- _WHAT TO PRODUCE_
Below are the entries. Transcribe exactly the lines from the one with "whichever of the" through the one with "e 12345 (-12).", ends included, and leave out all others.

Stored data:
__________________________________________________

(** The magnitude the formatter writes denotes [0.ddd * 10^decpt]. *)
Lemma g_fmt_magnitude_value s decpt :
  all_digits s → s ≠ "" →
  ∃ m e, read_unsigned (g_fmt_magnitude s decpt) = Some (m, e)
         ∧ same_decimal m e (digits_value s) (decpt - zstr_len s).
Proof.
  intros Hs Hne. unfold g_fmt_magnitude. destruct ((decpt <=? -4) || (zstr_len s + 5 <? decpt)).
  - assert (∃ t, exp_suffix decpt = String "e" t) as [t Ht]
      by (destruct (exp_suffix_digits decpt) as (? & ? & ? & _); by eexists).
    pose proof (read_exp_suffix decpt) as Hexp.
    destruct s as [|c [|c' s']]; [done| |].
    + exists (digits_value (String c "")), (decpt - 1).
      split; [|by replace (zstr_len (String c "")) with 1 by done].
      apply (read_unsigned_int (String c "")); [done|done|right; by eexists].
    + apply all_digits_cons in Hs as [Hc Hs].
      eexists _, _. split.
      * apply (read_unsigned_point (String c "") (String c' s')); [|done|exact Hexp|].
        -- apply all_digits_cons. split; [done|by constructor].
        -- intros c0 t' E. rewrite Ht in E. by injection E as <- _.
      * rewrite (zstr_len_cons c). replace (decpt - (1 + zstr_len (String c' s')))
          with (decpt - 1 - zstr_len (String c' s')) by lia. apply same_decimal_refl.
  - destruct (Z.leb_spec decpt 0).
    + eexists _, _. split.
      * rewrite <- (string_app_nil_r (zeros _ ++ s)).
        apply (read_unsigned_point "" (zeros (Z.to_nat (- decpt)) ++ s) "" 0);
          [by constructor|apply all_digits_app; [apply zeros_digits|done]|done|done].
      * simpl. rewrite digits_value_app, zeros_value, zstr_len_app, zstr_len_zeros
          by (done || apply zeros_digits).
        rewrite Z2Nat.id by lia.
        replace (0 - (- decpt + zstr_len s)) with (decpt - zstr_len s) by lia. done.
    + destruct (Z.le_gt_cases (zstr_len s) decpt).
      * rewrite place_point_pad by done. eexists _, _. split.
        -- rewrite <- (string_app_nil_r (s ++ _)).
           apply (read_unsigned_int _ "" 0); [|done|by left].
           apply all_digits_app; [done|apply zeros_digits].
        -- rewrite digits_value_app, zeros_value, zstr_len_zeros
             by (done || apply zeros_digits).
           unfold same_decimal. rewrite Z2Nat.id by lia.
           replace (Z.min 0 (decpt - zstr_len s)) with 0 by lia.
           rewrite !Z.sub_0_r. simpl. lia.
      * destruct (place_point_split s decpt) as (a & b & -> & Hl & ->); [lia|].
        assert (all_digits a ∧ all_digits b) as [Ha Hb].
        { clear -Hs. induction a as [|c a IH]; [split; [by constructor|done]|].
          simpl in Hs. apply all_digits_cons in Hs as [Hc Hs].
          destruct (IH Hs) as [Ha Hb]. split; [by apply all_digits_cons|done]. }
        eexists _, _. split.
        -- rewrite <- (string_app_nil_r b) at 1.
           by apply (read_unsigned_point a b "" 0).
        -- rewrite zstr_len_app.
           replace (decpt - (zstr_len a + zstr_len b)) with (0 - zstr_len b) by lia. done.
Qed.

Lemma g_fmt_magnitude_head s decpt :
  all_digits s → s ≠ "" →
  ∃ c t, g_fmt_magnitude s decpt = String c t ∧ c ≠ "-"%char.
Proof.
  intros Hs Hne. destruct s as [|c s]; [done|].
  apply all_digits_cons in Hs as [Hc _].
  assert (c ≠ "-"%char) by (intros ->; by destruct Hc).
  unfold g_fmt_magnitude. destruct (_ || _); [destruct s; by eexists _, _|].
  destruct (decpt <=? 0); by eexists _, _.
Qed.

(** C36: what [php_memcached_g_fmt] writes for a finite double is a numeral of the
    grammar [strtod] reads, with the double's sign, and the number it denotes is
    exactly the one [zend_dtoa]'s digits and decimal point position stand for,
    whichever of the three layouts is chosen. *)
Theorem g_fmt_denotes_dtoa (ds : string) (decpt : Z) (sgn : bool) :
  all_digits ds → ds ≠ "" → decpt ≠ 9999 →
  ∃ m e, read_decimal (php_memcached_g_fmt (mkDtoa ds decpt sgn)) = Some (sgn, m, e)
         ∧ same_decimal m e (digits_value ds) (decpt - zstr_len ds).
Proof.
  intros Hs Hne Hd. unfold php_memcached_g_fmt. cbn [dtoa_decpt dtoa_digits dtoa_sign].
  replace (decpt =? 9999) with false by lia.
  destruct (g_fmt_magnitude_value ds decpt Hs Hne) as (m & e & Hr & Hv).
  exists m, e. split; [|done]. destruct sgn; [cbn; by rewrite Hr|].
  destruct (g_fmt_magnitude_head ds decpt Hs Hne) as (c & t & E & Hc).
  rewrite E in *. unfold read_decimal.
  destruct c as [[] [] [] [] [] [] [] []]; rewrite ?Hr; done.
Qed.

Lemma g_fmt_denotes_dtoa_witness :
  ∃ m e, read_decimal (php_memcached_g_fmt (mkDtoa "12345" (-7) true)) = Some (true, m, e)
         ∧ same_decimal m e 12345 (-12).
Proof.
  apply (g_fmt_denotes_dtoa "12345" (-7) true);
    [repeat (constructor; [by eexists|]); constructor|done|done].
Defined.

Lemma exp_suffix_length decpt : -998 <= decpt <= 1000 → zstr_len (exp_suffix decpt) <= 5.
Proof.
  intros Hd. destruct (exp_suffix_digits decpt) as (ds & sgn & -> & _ & _ & _ & Hl).
  rewrite !zstr_len_cons.
  destruct (Z.le_gt_cases (zstr_len ds) 3); [lia|].
  assert (10 ^ 3 <= 10 ^ (zstr_len ds - 1)) by (apply Z.pow_le_mono_r; lia). lia.
Qed.

Lemma g_fmt_magnitude_length s decpt :
  1 <= zstr_len s <= 17 → -998 <= decpt <= 1000 → zstr_len (g_fmt_magnitude s decpt) <= 23.
Proof.
  intros Hl Hd. unfold g_fmt_magnitude. pose proof (exp_suffix_length decpt Hd).
  destruct ((decpt <=? -4) || (zstr_len s + 5 <? decpt)) eqn:E.
  - destruct s as [|c [|c' s']]; rewrite ?zstr_len_cons in *; [lia..|].
    rewrite zstr_len_app, zstr_len_cons. lia.
  - apply orb_false_iff in E as [E1%Z.leb_gt E2%Z.ltb_ge].
    destruct (Z.leb_spec decpt 0).
    + rewrite zstr_len_cons, zstr_len_app, zstr_len_zeros. lia.
    + destruct (Z.le_gt_cases (zstr_len s) decpt).
      * rewrite place_point_pad, zstr_len_app, zstr_len_zeros by done. lia.
      * destruct (place_point_split s decpt) as (a & b & -> & Hla & ->); [lia|].
        rewrite zstr_len_app, zstr_len_cons in *. lia.
Qed.

(** The formatter fits its buffer: a double has at most 17 significant digits
    and a decimal point within three digits of exponent, and then the text with
    its terminating NUL takes at most 25 bytes, less than the 32 g_fmt.c asks for
    and the 40 of [s_zval_to_payload]. *)
Theorem g_fmt_fits_buffer (ds : string) (decpt : Z) (sgn : bool) :
  1 <= zstr_len ds <= 17 → -998 <= decpt <= 1000 ∨ decpt = 9999 →
  zstr_len (php_memcached_g_fmt (mkDtoa ds decpt sgn)) + 1 <= 25.
Proof.
  intros Hl Hd. unfold php_memcached_g_fmt. cbn [dtoa_decpt dtoa_digits dtoa_sign].
  assert (zstr_len (if decpt =? 9999 then ds else g_fmt_magnitude ds decpt) <= 23).
  { destruct (Z.eqb_spec decpt 9999); [lia|].
    destruct Hd as [Hd | ->]; [|done]. by apply g_fmt_magnitude_length. }
  destruct sgn; rewrite ?zstr_len_cons; lia.
Qed.

Lemma g_fmt_fits_buffer_witness :
  zstr_len (php_memcached_g_fmt (mkDtoa "17976931348623157" 309 true)) + 1 <= 25.
Proof. apply g_fmt_fits_buffer; [by vm_compute|left; lia]. Defined.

__________________________________________________

- _YOUR RESPONSE_
    whichever of the three layouts is chosen. *)
Theorem g_fmt_denotes_dtoa (ds : string) (decpt : Z) (sgn : bool) :
  all_digits ds → ds ≠ "" → decpt ≠ 9999 →
  ∃ m e, read_decimal (php_memcached_g_fmt (mkDtoa ds decpt sgn)) = Some (sgn, m, e)
         ∧ same_decimal m e (digits_value ds) (decpt - zstr_len ds).
Proof.
  intros Hs Hne Hd. unfold php_memcached_g_fmt. cbn [dtoa_decpt dtoa_digits dtoa_sign].
  replace (decpt =? 9999) with false by lia.
  destruct (g_fmt_magnitude_value ds decpt Hs Hne) as (m & e & Hr & Hv).
  exists m, e. split; [|done]. destruct sgn; [cbn; by rewrite Hr|].
  destruct (g_fmt_magnitude_head ds decpt Hs Hne) as (c & t & E & Hc).
  rewrite E in *. unfold read_decimal.
  destruct c as [[] [] [] [] [] [] [] []]; rewrite ?Hr; done.
Qed.

Lemma g_fmt_denotes_dtoa_witness :
  ∃ m e, read_decimal (php_memcached_g_fmt (mkDtoa "12345" (-7) true)) = Some (true, m, e)
         ∧ same_decimal m e 12345 (-12).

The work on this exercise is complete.